Colebourn had purchased Winnipeg in White River, Ontario from a trapper who had killed the cub’s mother.

Penner added the bear, once settled in London, was spotted by young Christopher Robin and his father, A.A. Milne.

The web site adds that, “Captivated by Winnipeg, who gave zoo patrons piggyback rides around the zoo and ate treats from their hands, Christopher Robin urged his father to take her home.”

Instead, Milne transformed Winnipeg into the hero of a classic childhood story, Winnie-the-Pooh.

“This unusual name is a combination of the nickname London zoo patrons gave Winnipeg, and the name of Christopher Robin’s pet swan, Pooh.”

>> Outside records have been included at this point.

(* ===== verification/IndexNodeSpec.v ===== *)
(** * Nodes as lists of items

    A well-formed page of the tree stands for a [node]: a kind, a parent, for a leaf
    its right neighbour, and a list of items.  The lemmas say which node the methods
    of [IndexNode] leave in the page. *)

From stdpp Require Import sorting.
From S2P Require Import Prelude Types Bytes RecordPage IndexKey IndexNode.
Local Open Scope Z_scope.

(** ** Bytes at the seam of two lists *)
Lemma get_bytes_app (P Q R : list Z) off n : off = length P → n = length Q → get_bytes (P ++ Q ++ R) off n = Some Q.
Proof.
  intros -> ->. unfold get_bytes. rewrite !length_app, decide_True by lia. by rewrite drop_app_length, take_app_length.
Qed.

Lemma set_bytes_app (P Q R bs : list Z) off :
  off = length P → length bs = length Q → set_bytes (P ++ Q ++ R) off bs = Some (P ++ bs ++ R).
Proof.
  intros -> E. unfold set_bytes. rewrite !length_app, decide_True by lia.
  rewrite take_app_length, drop_app_add by lia. f_equal. f_equal. f_equal. by rewrite E, drop_app_length.
Qed.

Lemma set_bytes_app0 (Q R bs : list Z) : length bs = length Q → set_bytes (Q ++ R) 0 bs = Some (bs ++ R).
Proof. intros. by apply (set_bytes_app [] Q R bs). Qed.

Lemma get_i32_mid (P R : list Z) off z : off = length P → in_srange 32 z → get_i32 (P ++ le_bytes 4 z ++ R) off = Some z.
Proof.
  intros -> Hz. unfold get_i32. rewrite get_bytes_app by (try done; by rewrite le_bytes_length). cbn [mbind option_bind].
  by rewrite (le_signed 4) by (try lia; done).
Qed.

Lemma set_i32_app (P R : list Z) off z z' : off = length P → set_i32 (P ++ le_bytes 4 z ++ R) off z' = Some (P ++ le_bytes 4 z' ++ R).
Proof. intros ->. apply set_bytes_app; [done|]. by rewrite !le_bytes_length. Qed.

Lemma read_at_app (P Q R : list Z) off n : off = Z.of_nat (length P) → n = Z.of_nat (length Q) → read_at (P ++ Q ++ R) off n = Some Q.
Proof.
  intros -> ->. unfold read_at. rewrite !(proj2 (Z.leb_le _ _)) by lia. cbn [andb]. by rewrite !Nat2Z.id, get_bytes_app.
Qed.

Lemma write_at_app (P Q R bs : list Z) off :
  off = Z.of_nat (length P) → length bs = length Q → write_at (P ++ Q ++ R) off bs = Some (P ++ bs ++ R).
Proof. intros -> E. unfold write_at. rewrite (proj2 (Z.leb_le _ _)) by lia. by rewrite Nat2Z.id, set_bytes_app. Qed.

Lemma read_all (l : list Z) n : n = Z.of_nat (length l) → read_at l 0 n = Some l.
Proof. intros ->. rewrite <-(app_nil_r l) at 1. by apply (read_at_app [] l []). Qed.

Lemma length_concat (n : Z) (l : list (list Z)) :
  Forall (λ x, Z.of_nat (length x) = n) l → Z.of_nat (length (concat l)) = Z.of_nat (length l) * n.
Proof. induction 1 as [|x l Hx Hl IH]; [done|]. cbn [concat length]. rewrite length_app. lia. Qed.

(** Splitting a list at a position. *)
Lemma split_at {A} (l : list A) i : (i ≤ length l)%nat → ∃ l1 l2, l = l1 ++ l2 ∧ length l1 = i.
Proof. intros Hi. exists (take i l), (drop i l). split; [by rewrite take_drop|]. rewrite length_take. lia. Qed.

Lemma prefix_room (bs : list Z) m : (m ≤ length bs)%nat → ∃ a b, bs = a ++ b ∧ length a = m.
Proof. apply split_at. Qed.
Lemma may_drop_true i rest :
  (∀ p, i = MemoPin p → may_unpin p rest) → may_drop i rest = true.
Proof.
  destruct i as [p| |]; [|done|done]. intros H. cbn. destruct (H p eq_refl) as [Hp|Hm].
  - by rewrite bool_decide_eq_true_2.
  - rewrite !(bool_decide_eq_false_2 (MemoLatch _ _ ∈ _)) by apply Hm. by rewrite orb_true_r.
Qed.

Lemma st_drop_ok s i rest :
  v_inv _ store_view s → st_holds s ≡ₚ i :: rest → (∀ p, i = MemoPin p → may_unpin p rest) →
  ∃ s', st_drop i s = Some (tt, s') ∧ moved _ store_view s s' (st_pages s) rest ∧ st_dirty s' = st_dirty s.
Proof.
  intros (H1 & H2 & H3 & H4) Hp Hm. assert (i ∈ st_holds s) as Hin by (rewrite Hp; left).
  assert (list_remove1 i (st_holds s) ≡ₚ rest) as Hr.
  { apply (Permutation_cons_inv (a := i)). rewrite <-Hp. clear -Hin. induction (st_holds s) as [|x l IH]; [by apply not_elem_of_nil in Hin|].
    cbn. case_decide as E; [by subst|]. apply elem_of_cons in Hin as [|Hin]; [done|]. rewrite Permutation_swap. by rewrite IH. }
  exists (st_set_holds (list_remove1 i (st_holds s)) s). unfold st_drop. mstep. rewrite bool_decide_eq_true_2 by done.
  rewrite may_drop_true; [|intros p ->; destruct (Hm p eq_refl) as [?|?]; [left|right]; by setoid_rewrite Hr]. split_and!; [done| |done].
  split; cbn; try done. split_and!; try done.
  - intros p Hpin. apply H3. rewrite Hp. right. by rewrite <-Hr.
  - intros m p Hl. rewrite Hr in Hl |- *. assert (MemoPin p ∈ i :: rest) as Hc by (rewrite <-Hp; apply (H4 m); rewrite Hp; by right).
    apply elem_of_cons in Hc as [<-|?]; [|done]. destruct (Hm p eq_refl) as [?|Hn]; [done|]. by destruct (Hn m).
Qed.

Lemma blank_ok : page_ok blank.
Proof. split; [by vm_compute|]. apply Forall_replicate. unfold in_srange. cbn. lia. Qed.

Lemma filter_length_le {A} (P Q : A → Prop) `{!∀ x, Decision (P x), !∀ x, Decision (Q x)} (l : list A) :
  (∀ x, P x → Q x) → (length (filter P l) ≤ length (filter Q l))%nat.
Proof.
  intros HPQ. induction l as [|x l IH]; [done|]. rewrite !filter_cons. repeat case_decide; cbn; try lia. naive_solver.
Qed.

(** A state with the same pages and other holds. *)
Lemma store_moved s h :
  v_inv _ store_view s → (∀ p, MemoPin p ∈ h → is_Some (st_pages s !! p)) → (∀ m p, MemoLatch m p ∈ h → MemoPin p ∈ h) →
  moved _ store_view s (st_set_holds h s) (st_pages s) h.
Proof. intros (H1 & H2 & H3 & H4) Hp Hl. by split. Qed.

Lemma store_same s s' :
  v_inv _ store_view s → st_pages s' = st_pages s → st_holds s' = st_holds s → st_limit s' = st_limit s →
  moved _ store_view s s' (st_pages s) (st_holds s).
Proof.
  intros I E1 E2 E3. split; cbn; [|done|by rewrite E2|unfold free_pages; by rewrite E1, E3].
  by rewrite E1, E2, E3.
Qed.

Lemma store_marks s s' dirty loose : dirty ⊆ st_dirty s' → marks _ store_view s s' dirty loose.
Proof. intros H. split; [done|]. cbn. set_solver. Qed.

Lemma store_latch s m p : v_inv _ store_view s → may_latch m p (st_holds s) →
  ∃ s', st_latch m p s = Some (tt, s') ∧ moved _ store_view s s' (st_pages s) (MemoLatch m p :: st_holds s) ∧ st_dirty s' = st_dirty s.
Proof.
  intros I [Hp Hn]. unfold st_latch, st_pinned. mstep. rewrite bool_decide_eq_true_2, bool_decide_eq_false_2 by done. cbn.
  eexists. split_and!; [done| |done]. pose proof I as (_ & _ & H3 & H4). apply store_moved; [done| |].
  - intros q Hq. apply elem_of_cons in Hq as [Hq|Hq]; [done|]. by apply H3.
  - intros m' q Hq. right. apply elem_of_cons in Hq as [[= -> ->]|Hq]; [done|]. by eapply H4.
Qed.

Lemma store_get s p : v_inv _ store_view s → is_Some (st_pages s !! p) →
  ∃ s', st_get p s = Some (RC.SUCCESS, s') ∧ moved _ store_view s s' (st_pages s) (MemoPin p :: st_holds s) ∧ st_dirty s' = st_dirty s.
Proof.
  intros I [d Hd]. unfold st_get. mstep. rewrite Hd. eexists. split_and!; [done| |done].
  pose proof I as (_ & _ & H3 & H4). apply store_moved; [done| |].
  - intros q Hq. apply elem_of_cons in Hq as [[= ->]|Hq]; [by eexists|]. by apply H3.
  - intros m' q Hq. right. apply elem_of_cons in Hq as [Hq|Hq]; [done|]. by eapply H4.
Qed.

Lemma store_allocate s n : v_inv _ store_view s → length (free_pages s) = S n →
  ∃ p s', st_allocate s = Some ((RC.SUCCESS, p), s') ∧ st_pages s !! p = None ∧ v_inv _ store_view s' ∧
    st_pages s' = <[p := blank]> (st_pages s) ∧ st_holds s' = MemoPin p :: st_holds s ∧ length (free_pages s') = n ∧ st_dirty s' = st_dirty s.
Proof.
  intros (H1 & H2 & H3 & H4) Hf. unfold st_allocate. mstep. rewrite lowest_free_head. fold (free_pages s).
  destruct (free_pages s) as [|p r] eqn:E; [done|]. cbn. injection Hf as Hn. eexists p, _. split; [done|].
  assert (p ∈ free_pages s) as Hp by (rewrite E; left). apply list_elem_of_filter in Hp as [Hp Hr]. apply elem_of_seqZ in Hr.
  split_and!; cbn; try done.
  - apply map_Forall_insert_2; [|done]. split; [lia|apply blank_ok].
  - intros q Hq. apply elem_of_cons in Hq as [[= ->]|Hq]; [rewrite lookup_insert_eq; by eexists|].
    destruct (decide (p = q)) as [->|Hne]; [rewrite lookup_insert_eq; by eexists|]. rewrite lookup_insert_ne by done. by apply H3.
  - intros m q Hq. right. apply elem_of_cons in Hq as [Hq|Hq]; [done|]. by eapply H4.
  - unfold free_pages. cbn. rewrite <-Hn. f_equal. transitivity (filter (λ q, q ≠ p) (free_pages s)).
    + unfold free_pages. rewrite list_filter_filter. apply list_filter_iff. intros q.
      destruct (decide (p = q)) as [->|Hne]; [rewrite lookup_insert_eq; naive_solver|]. rewrite lookup_insert_ne by done. naive_solver.
    + assert (NoDup (free_pages s)) as Hnd by (apply list.NoDup_filter, NoDup_seqZ). rewrite E in Hnd |- *.
      apply list.NoDup_cons in Hnd as [Hx _]. rewrite filter_cons, decide_False by (intros []; done).
      clear -Hx. induction r as [|y r IH]; [done|]. rewrite filter_cons, decide_True by set_solver. f_equal. apply IH. set_solver.
Qed.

The wonderfully imaginative stories penned by Milne describe the explorations of a bear named Winnie-the-Pooh accompanied by fussy Rabbit, gloomy donkey Eeyore, bouncy tiger Tigger, kind kangaroo Kanga and her baby Roo, wise Owl and shy Piglet. Winnie-the-Pooh was written in 1926 and The House at Pooh Corner was released in 1928.

These two volumes told the adventures of a young boy named Christopher Robin, after Milne’s own son (Christopher Robin Milne), and his animal playmates, who were inspired by the real Christopher Robin’s stuffed toys.

As for the production at LTCHS, Penner said there are about six musical numbers woven into the script. Bringing it to fruition has brought plenty of inspiration in seeing the students really make it their own – delving into the uniqueness of the story itself and the layers of history behind the Canadian connection as well.

“I had a lot of kids asking, ‘Is it okay if I try this?’ I would say try it. If it doesn’t work we will know that’s not the way we want to go, so we will have to figure out another way.”

“Winnie-the-Pooh has a little bit of everything,” said Penner. “It’s good for ages one to 100.”

Tickets are $12 and are available at the LTCHS office by calling 403-347-1171. There is rush seating.